[Date Prev][Date Next][Thread Prev][Thread Next][Date Index][Thread Index]

Re: 20041130: NetCDF 3.6.0 Bugs



>To: address@hidden
>From: "Kevin W. Thomas" <address@hidden>
>Subject: NetCDF 3.6.0 Bugs
>Organization: OU
>Keywords: 200412010015.iB10F6lI010328 netCDF 3.6.0

Kevin,

> Unless you have WRFSI built, it will be a little difficult to replicate the
> problem.

I don't have WRFSI, but in an effort to try to duplicate the problem,
I just built the 64-bit version of netCDF-3.6.0-beta6 on an IRIX64 6.5
platform using the following environment variable settings before
invoking the "configure" script:

  CFLAGS='-g -64'
  FFLAGS='-g -64'
  CXXFLAGS='-g -64'

The build completed fine and "make test" ran successfully.

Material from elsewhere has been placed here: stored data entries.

Lemma product_range (jm : Z) :
  2 ^ 52 <= jm < 2 ^ 53 ->
  2 ^ 104 <= baseMantissa * jm < 2 ^ 106 /\
  baseMantissa * 2 ^ 52 <= baseMantissa * jm < baseMantissa * 2 ^ 53.
Proof.
  intros Hj. unfold baseMantissa, Second, Nanosecond. lia.
Qed.

(** The sleep of the default worker lies between five and ten seconds
    times [2^(n-1)]. *)
Lemma backoff_value (n : Z) (jm : Z) :
  1 <= n <= 900 -> 2 ^ 52 <= jm <= 2 ^ 53 ->
  exists a,
    toInt64 (fmul (S754_finite false (Z.to_pos baseMantissa) (n - 20))
                  (float53 false jm (-53)))
      = (if (minInt64 <=? a) && (a <=? maxInt64) then a else minInt64) /\
    5 * Second * 2 ^ (n - 1) <= a <= 10 * Second * 2 ^ (n - 1).
Proof.
  intros Hn Hj.
  assert (Hb : 2 ^ 52 <= Zpos (Z.to_pos baseMantissa) < 2 ^ 53)
    by (change (Zpos (Z.to_pos baseMantissa)) with 5242880000000000; lia).
  assert (H5 : 5 * Second = 5 * Second * 2 ^ 0) by lia.
  unfold float53 at 1. destruct (Z.eqb_spec jm (2 ^ 53)) as [Htop|Hlow].
  - (* the jitter is one *)
    replace (-53 + 1) with (0 - 52) by lia.
    rewrite (fmul_pow2 false _ (n - 20) 0 Hb) by lia.
    replace (n - 20 + 0) with (n - 20) by lia.
    assert (Hf : S754_finite false (Z.to_pos baseMantissa) (n - 20)
                 = float53 false baseMantissa (n - 20)) by reflexivity.
    rewrite Hf, toInt64_float53
      by (unfold baseMantissa, Second, Nanosecond; lia).
    cbv zeta. eexists. split; [ reflexivity | ].
    apply (scaled_between _ _ (5 * Second * 2 ^ 19) (10 * Second * 2 ^ 19));
      [ | | unfold baseMantissa, Second, Nanosecond; lia ].
    + apply pow2_scale; lia.
    + apply pow2_scale; lia.
  - assert (Hjm : 2 ^ 52 <= jm < 2 ^ 53) by lia.
    destruct (product_range jm Hjm) as (HP & HP').
    unfold fmul, SFmul. cbn [xorb].
    assert (HZ : Zpos (Z.to_pos baseMantissa * Z.to_pos jm) = baseMantissa * jm).
    { rewrite Pos2Z.inj_mul, (Z2Pos.id jm) by lia. reflexivity. }
    set (P := (Z.to_pos baseMantissa * Z.to_pos jm)%positive) in *.
    destruct (Z.lt_ge_cases (Zpos P) (2 ^ 105)) as [Hk|Hk].
    + (* 105 digits *)
      rewrite (round_aux_normal false P _ 52) by lia.
      pose proof (nearest_bounds (Zpos P) 52) as Hnb.
      assert (Hq : baseMantissa <= Zpos P / 2 ^ 52 < 2 ^ 53).
      { split.
        - apply Z.div_le_lower_bound; lia.
        - apply Z.div_lt_upper_bound; lia. }
      rewrite toInt64_float53
        by (unfold baseMantissa, Second, Nanosecond in Hq; lia).
      cbv zeta. eexists. split; [ reflexivity | ].
      apply (scaled_between _ _ (5 * Second * 2 ^ 20) (10 * Second * 2 ^ 20));
        [ | | unfold baseMantissa, Second, Nanosecond in *; lia ].
      * apply pow2_scale; lia.
      * apply pow2_scale; lia.
    + (* 106 digits *)
      rewrite (round_aux_normal false P _ 53) by lia.
      pose proof (nearest_bounds (Zpos P) 53) as Hnb.
      assert (Hq : 5 * Second * 2 ^ 19 <= Zpos P / 2 ^ 53 < baseMantissa).
      { split.
        - apply Z.div_le_lower_bound; [ lia | ].
          unfold baseMantissa, Second, Nanosecond in *. lia.
        - apply Z.div_lt_upper_bound; lia. }
      assert (Hq2 : 2 ^ 52 <= Zpos P / 2 ^ 53)
        by (apply Z.div_le_lower_bound; lia).
      rewrite toInt64_float53
        by (unfold baseMantissa, Second, Nanosecond in Hq; lia).
      cbv zeta. eexists. split; [ reflexivity | ].
      apply (scaled_between _ _ (5 * Second * 2 ^ 19) (10 * Second * 2 ^ 19));
        [ | | unfold baseMantissa, Second, Nanosecond in *; lia ].
      * apply pow2_scale; lia.
      * apply pow2_scale; lia.
Qed.

Lemma backoff_bounds (n : Z) (u : N) :
  1 <= n <= 30 ->
  5 * Second * 2 ^ (n - 1) <= calculateBackoff NewWorker n u
    <= 10 * Second * 2 ^ (n - 1).
Proof.
  intros Hn. unfold calculateBackoff.
  rewrite backoff_exact by lia. rewrite jitter_spec.
  destruct (backoff_value n (jitterMantissa u) ltac:(lia) (jitterMantissa_range u))
    as (a & -> & Ha).
  assert (Hpow : 1 <= 2 ^ (n - 1) <= 2 ^ 29).
  { split; [ | apply Z.pow_le_mono_r; lia ].
    assert (0 < 2 ^ (n - 1)) by (apply Z.pow_pos_nonneg; lia). lia. }
  assert (Hr : minInt64 <= a <= maxInt64)
    by (unfold minInt64, maxInt64, Second, Nanosecond in *; lia).
  destruct (Z.leb_spec minInt64 a); [ | lia ].
  destruct (Z.leb_spec a maxInt64); [ | lia ]. exact Ha.
Qed.

(** From the 32nd retry on the product is out of the range of [int64],
    whatever the draw. *)
Lemma backoff_overflow (n : Z) (u : N) :
  32 <= n <= 900 -> calculateBackoff NewWorker n u = minInt64.
Proof.
  intros Hn. unfold calculateBackoff.
  rewrite backoff_exact by lia. rewrite jitter_spec.
  destruct (backoff_value n (jitterMantissa u) ltac:(lia) (jitterMantissa_range u))
    as (a & -> & Ha).
  assert (Hpow : 2 ^ 31 <= 2 ^ (n - 1)) by (apply Z.pow_le_mono_r; lia).
  assert (Hr : maxInt64 < a)
    by (unfold maxInt64, Second, Nanosecond in *; lia).
  destruct (Z.leb_spec a maxInt64); [ lia | ].
  by rewrite andb_false_r.
Qed.

(** Ten seconds times [2^(n-1)] is a float64: the conversion of that
    integer rounds nothing. *)
Lemma float64_of_backoff (n : Z) :
  1 <= n <= 900 ->
  float64_of_Z (10 * Second * 2 ^ (n - 1))
    = S754_finite false (Z.to_pos baseMantissa) (n - 20).
Proof.
  intros Hn. unfold float64_of_Z, binary_normalize.
  assert (Hp : 0 < 2 ^ (n - 1)) by (apply Z.pow_pos_nonneg; lia).
  assert (Hz : 2 ^ 33 * 2 ^ (n - 1) <= 10 * Second * 2 ^ (n - 1) < 2 ^ 34 * 2 ^ (n - 1))
    by (unfold Second, Nanosecond; lia).
  rewrite <- !Z.pow_add_r in Hz by lia.
  destruct (10 * Second * 2 ^ (n - 1)) as [|p|p] eqn:Ez; [ lia | | lia ].
  destruct (Z.le_gt_cases n 20) as [Hs|Hl].
  - rewrite (binary_round_short false p 0 (n + 33)); try lia.
    + f_equal; [ | lia ]. f_equal. rewrite <- Ez.
      replace (53 - (n + 33)) with (20 - n) by lia.
      rewrite <- Z.mul_assoc, <- Z.pow_add_r by lia.
      replace (n - 1 + (20 - n)) with 19 by lia. reflexivity.
    + replace (n + 33 - 1) with (33 + (n - 1)) by lia.
      replace (n + 33) with (34 + (n - 1)) by lia. exact Hz.
  - rewrite (binary_round_long false p 0 (n - 20)); try lia.
    + assert (Hb : Zpos p = baseMantissa * 2 ^ (n - 20)).
      { rewrite <- Ez. unfold baseMantissa.
        rewrite <- (Z.mul_assoc (10 * Second) (2 ^ 19)), <- Z.pow_add_r by lia.
        replace (19 + (n - 20)) with (n - 1) by lia. reflexivity. }
      rewrite Hb, nearest_exact by lia.
      unfold float53. change (baseMantissa =? 2 ^ 53) with false.
      f_equal; lia.
    + replace (52 + (n - 20)) with (33 + (n - 1)) by lia.
      replace (53 + (n - 20)) with (34 + (n - 1)) by lia. exact Hz.
Qed.

(** ... and converts back to that integer while it fits. *)
Lemma backoff_integer (n : Z) :
  1 <= n <= 30 ->
  toInt64 (S754_finite false (Z.to_pos baseMantissa) (n - 20))
    = 10 * Second * 2 ^ (n - 1).
Proof.
  intros Hn.
  assert (Hf : S754_finite false (Z.to_pos baseMantissa) (n - 20)
               = float53 false baseMantissa (n - 20)) by reflexivity.
  rewrite Hf, toInt64_float53 by (unfold baseMantissa, Second, Nanosecond; lia).
  cbv zeta.
  assert (Ha : (if 0 <=? n - 20 then baseMantissa * 2 ^ (n - 20)
                else baseMantissa / 2 ^ (- (n - 20)))
               = 10 * Second * 2 ^ (n - 1)).
  { unfold baseMantissa. destruct (Z.leb_spec 0 (n - 20)) as [H|H].
    - rewrite <- (Z.mul_assoc (10 * Second) (2 ^ 19)), <- Z.pow_add_r by lia.
      do 2 f_equal. lia.
    - replace 19 with ((n - 1) + - (n - 20)) by lia.
      rewrite Z.pow_add_r, (Z.mul_assoc (10 * Second)) by lia.
      apply Z.div_mul.
      assert (0 < 2 ^ (- (n - 20))) by (apply Z.pow_pos_nonneg; lia). lia. }
  rewrite Ha.
  assert (Hpow : 1 <= 2 ^ (n - 1) <= 2 ^ 29).
  { split; [ | apply Z.pow_le_mono_r; lia ].
    assert (0 < 2 ^ (n - 1)) by (apply Z.pow_pos_nonneg; lia). lia. }
  destruct (Z.leb_spec minInt64 (10 * Second * 2 ^ (n - 1))) as [_|H];
    [ | unfold minInt64, Second, Nanosecond in H; lia ].
  destruct (Z.leb_spec (10 * Second * 2 ^ (n - 1)) maxInt64) as [_|H];
    [ reflexivity | unfold maxInt64, Second, Nanosecond in H; lia ].
Qed.

(** The jitter lies between one half and one, both included. *)
Lemma jitter_bounds (u : N) :
  SFleb half (jitter u) = true /\ SFleb (jitter u) (SFone 53 1024) = true.
Proof.
  unfold jitter. rewrite jitter_spec.
  pose proof (jitterMantissa_range u) as Hj. unfold float53.
  destruct (Z.eqb_spec (jitterMantissa u) (2 ^ 53)) as [_|Hne];
    [ split; reflexivity | ].
  destruct (jitterMantissa u) as [|jm|jm]; try lia.
  rewrite half_spec. change (SFone 53 1024)
    with (S754_finite false (Z.to_pos (2 ^ 52)) (-52)).
  unfold SFleb, SFcompare. cbv iota beta.
  change (-53 ?= -53) with Eq. change (-53 ?= -52) with Lt. cbv iota.
  split; [ | reflexivity ].
  change (PosDef.Pos.compare_cont Eq (Z.to_pos (2 ^ 52)) (Z.to_pos (Zpos jm)))
    with (2 ^ 52 ?= Zpos jm).
  destruct (Z.compare_spec (2 ^ 52) (Zpos jm)); try reflexivity. lia.
Qed.

(** C7, as stated, fails twice.  On the largest draw the jitter
    [r*0.5 + 0.5] rounds up to 1.0, which the interval [0.5, 1.0) leaves
    out; with it the product for retry 31 is already out of the range of
    [int64].  And retry 32 sleeps less than retry 31 even on the smallest
    jitter: the conversion of its product yields the least [int64]. *)
Lemma C7_jitter_one_and_overflow :
  jitter (2 ^ 53 - 1) = SFone 53 1024 /\
  calculateBackoff NewWorker 31 (2 ^ 53 - 1) = minInt64 /\
  calculateBackoff NewWorker 31 0 = 5 * Second * 2 ^ 30 /\
  calculateBackoff NewWorker 32 0 = minInt64 /\
  calculateBackoff NewWorker 32 0 < calculateBackoff NewWorker 31 0.
Proof. repeat split; vm_compute; reflexivity. Qed.

(** C7. For the worker of [NewWorker], whose base delay is ten seconds, a
    retry number [n] from 1 to 30 and any output [u] of the generator:
    the sleep is [int64 (backoff * jitter)] computed in float64, where
    [backoff], the product of ten seconds and [2^(n-1)], is exact, and
    the jitter [rand.Float64()*0.5 + 0.5] lies between 0.5 and 1.0, both
    bounds included.  The sleep lies between five and ten seconds times
    [2^(n-1)], so that no sleep for retry [n] is shorter than a sleep for
    retry [n-1], whatever the two draws. *)
Theorem C7_backoff_sleep (n : Z) (u u' : N) :
  1 <= n <= 30 ->
  let backoff := fmul (float64_of_Z (baseDelay NewWorker)) (pow2 (n - 1)) in
  baseDelay NewWorker = 10 * Second /\
  calculateBackoff NewWorker n u = toInt64 (fmul backoff (jitter u)) /\
  backoff = float64_of_Z (10 * Second * 2 ^ (n - 1)) /\
  toInt64 backoff = 10 * Second * 2 ^ (n - 1) /\
  SFleb half (jitter u) = true /\
  SFleb (jitter u) (SFone 53 1024) = true /\
  5 * Second * 2 ^ (n - 1) <= calculateBackoff NewWorker n u
    <= 10 * Second * 2 ^ (n - 1) /\
  (2 <= n -> calculateBackoff NewWorker (n - 1) u' <= calculateBackoff NewWorker n u).
Proof.
  intros Hn backoff.
  assert (Hw : wrap64 (n - 1) = n - 1).
  { unfold wrap64. rewrite Z.mod_small; lia. }
  assert (Hb : backoff = S754_finite false (Z.to_pos baseMantissa) (n - 20)).
  { unfold backoff. rewrite <- Hw. apply backoff_exact. lia. }
  split; [ reflexivity | ].
  split; [ unfold calculateBackoff; by rewrite Hw | ].
  split; [ rewrite Hb; symmetry; apply float64_of_backoff; lia | ].
  split; [ rewrite Hb; by apply backoff_integer | ].
  split; [ apply jitter_bounds | ]. split; [ apply jitter_bounds | ].
  split; [ by apply backoff_bounds | ].
  intros H2.
  pose proof (backoff_bounds (n - 1) u' ltac:(lia)) as Hprev.
  pose proof (backoff_bounds n u Hn) as Hthis.
  replace (10 * Second * 2 ^ (n - 1 - 1)) with (5 * Second * 2 ^ (n - 1)) in Hprev;
    [ lia | ].
  replace (n - 1) with (Z.succ (n - 1 - 1)) at 1 by lia.
  rewrite Z.pow_succ_r by lia. lia.
Qed.

(** C7 at the second retry. *)
Lemma C7_backoff_sleep_witness :
  1 <= 2 <= 30 /\
  5 * Second * 2 ^ (2 - 1) <= calculateBackoff NewWorker 2 0
    <= 10 * Second * 2 ^ (2 - 1) /\
  calculateBackoff NewWorker 1 (2 ^ 53 - 1) <= calculateBackoff NewWorker 2 0.
Proof.
  assert (H : 1 <= 2 <= 30) by lia.
  split; [ exact H | ].
  destruct (C7_backoff_sleep 2 0 (2 ^ 53 - 1) H) as (_ & _ & _ & _ & _ & _ & Hb & Hm).
  split; [ exact Hb | apply Hm; lia ].
Defined.

End FloatFacts.

(** ** Worker *)

Module WorkerFacts.
Import Worker.

Section Facts.

Variable decodeEvent : JSON -> WebhookEvent -> option WebhookEvent.

Lemma RetryCount_withHeaders (e : WebhookEvent) (h : option (gmap string JSON)) :
  RetryCount (withHeaders e h) = RetryCount e.
Proof. by destruct h. Qed.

Then I generated a little Fortran program to create a netCDF file in
the new 64-bit offset format using 

      iret = nf_create('bug.nc', NF_64BIT_OFFSET, ncid)

> Let me describe my observations yesterday, and what I did to verify the
> problem.
> 
> o  "nf_create" eventually calls "nc__create_mp".  A printf shows that
>     variable "ioflags", which is used to make the decision, is 0x202.

This should be 0x200, not 0x202.  Offhand I don't see how this can
be 0x202, and I've tried to duplicate it to no avail.  There is no
meaning for the "2" bit in ioflags, so the fact that it is set is
puzzling.  It looks like something else is clobbering the ioflags
value.  But since the "2" bit has no meaning, I don't think it should
cause a problem if it gets set, since nothing ever tests for it.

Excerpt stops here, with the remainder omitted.